Zusammenfassung
Hintergrund Der sozioökonomische Status ist eine wichtige Ursache
von Ungleichheit in Gesundheitsstatus und Versorgung. Dies trifft auch auf
Schwangerschaft, Geburt und Wochenbett zu. Die Betreuung während der
Schwangerschaft hat eine weichenstellende Rolle für das Gelingen der
Lebensphase rund um die Geburt. Untersucht wurde deshalb auf der Basis von
Routinedaten der BARMER, welche Leistungen Schwangere in Abhängigkeit
von der sozioökonomischen Lage erhalten haben und wie sich diese auf die
Berufsgruppen der Gynäkolog*innen und Hebammen verteilt
haben.
Methode Die Studienpopulation umfasste 237 251 bei der BARMER
versicherte Frauen mit 278 237 Geburten in den Jahren 2015–2019.
Betrachtet wurden die von Gynäkolog*innen und Hebammen
abgerechneten Leistungen während der Schwangerschaft nach
sozio-ökonomischer Lage.
Ergebnisse Die ärztliche Vorsorge dominiert das
Versorgungsgeschehen: Für knapp 98% der Schwangeren wurde in
mindestens drei Quartalen eine ärztliche Vorsorgepauschale abgerechnet.
Eine regelmäßige Beteiligung der Hebamme an der Vorsorge ab dem
4. Schwangerschaftsmonat mit mehr als vier Vorsorgeleistungen war nur bei
1,2% der Frauen der Fall. Frauen aus einkommensschwachen
Verhältnissen erhalten weniger Vorsorgeleistungen sowohl durch
Gynäkolog*innen als auch durch Hebammen, wobei 31% der
einkommensschwachen Frauen gar keinen Hebammenkontakt vor der Geburt hatten, bei
den Frauen mit hohem Einkommen waren es nur 11%. Frauen mit hohem
Einkommen hatten zudem häufiger früh Kontakt zur Hebamme (47 vs.
37% im ersten Trimenon).
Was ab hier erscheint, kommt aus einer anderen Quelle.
(** The main loop of [path.Clean]: [rest] is the unread input, [out] the
    buffer written so far ([out.w] is its length), [dotdot] the index where
    [..] must stop. Each round consumes at least one byte, so the length of
    the input bounds the number of rounds. *)
Fixpoint clean_loop (fuel : nat) (rooted : bool) (rest out : list ascii)
    (dotdot : nat) : list ascii :=
  match fuel with
  | O => out
  | S fuel' =>
      match rest with
      | [] => out
      | c :: rest1 =>
          if is_slash c then
            clean_loop fuel' rooted rest1 out dotdot
          else if is_dot c && at_elem_end rest1 then
            clean_loop fuel' rooted rest1 out dotdot
          else if is_dot c
                  && match rest1 with
                     | c' :: rest2 => is_dot c' && at_elem_end rest2
                     | [] => false
                     end
          then
            let rest2 := drop 1 rest1 in
            if (dotdot <? length out)%nat then
              let w := backtrack out dotdot (length out - 1) in
              clean_loop fuel' rooted rest2 (take w out) dotdot
            else if negb rooted then
              let out1 := (if (0 <? length out)%nat then out ++ [slash] else out)%list in
              let out2 := (out1 ++ [dot; dot])%list in
              clean_loop fuel' rooted rest2 out2 (length out2)
            else
              clean_loop fuel' rooted rest2 out dotdot
          else
            let out1 :=
              if rooted && negb (length out =? 1)%nat
                 || negb rooted && negb (length out =? 0)%nat
              then (out ++ [slash])%list else out in
            let '(e, rest') := take_elem rest in
            clean_loop fuel' rooted rest' (out1 ++ e)%list dotdot
      end
  end.

(** [path.Clean]. *)
Definition Clean (path : string) : string :=
  match list_ascii_of_string path with
  | [] => "."
  | (c :: _) as p =>
      let rooted := is_slash c in
      let out :=
        if rooted then clean_loop (length p) true (drop 1 p) [slash] 1
        else clean_loop (length p) false p [] 0 in
      match out with
      | [] => "."
      | _ => string_of_list_ascii out
      end
  end.

(** The loop of [path.Join] that glues the non-empty elements with
    slashes. *)
Fixpoint join_buf (buf : string) (elem : list string) : string :=
  match elem with
  | [] => buf
  | e :: rest =>
      let nonempty := (0 <? String.length buf)%nat in
      if nonempty || negb (String.eqb e "") then
        join_buf ((if nonempty then buf ++ "/" else buf) ++ e) rest
      else join_buf buf rest
  end.

(** [path.Join]. *)
Definition Join (elem : list string) : string :=
  let size := foldr (fun e n => (String.length e + n)%nat) O elem in
  if (size =? 0)%nat then "" else Clean (join_buf "" elem).

End GoPath.

(** ** The process state and the monad that threads it *)

Module Runtime.

(** Go's [int] on a 64-bit platform, as an integer with its wrap-around. *)
Definition int_wrap (z : Z) : Z := ((z + 2 ^ 63) mod 2 ^ 64 - 2 ^ 63)%Z.
Definition int_add (a b : Z) : Z := int_wrap (a + b).

(** An [error] value: [None] is [nil], [Some msg] carries [err.Error()]. *)
Definition error : Type := option string.
Definition errors_New (msg : string) : error := Some msg.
Der Zeitpunkt des Erstkontaktes erwies sich als
relevant für die spätere kooperative Schwangerschaftsbetreuung
durch beide Berufsgruppen.
Schlussfolgerungen Die Potentiale der Hebammenbetreuung werden nicht
ausgeschöpft. Hebammen sollten insgesamt deutlich mehr in die
Schwangerschaftsvorsorge eingebunden sein, wobei der Zugang zur Hebamme
insbesondere für sozial benachteiligte Frauen verbessert werden muss.
Diese Gruppe könnte besonders von der Hebammenversorgung profitieren, da
diese die sozialen Aspekte in der Betreuung stärker
berücksichtigt und auch aufsuchende Angebote macht.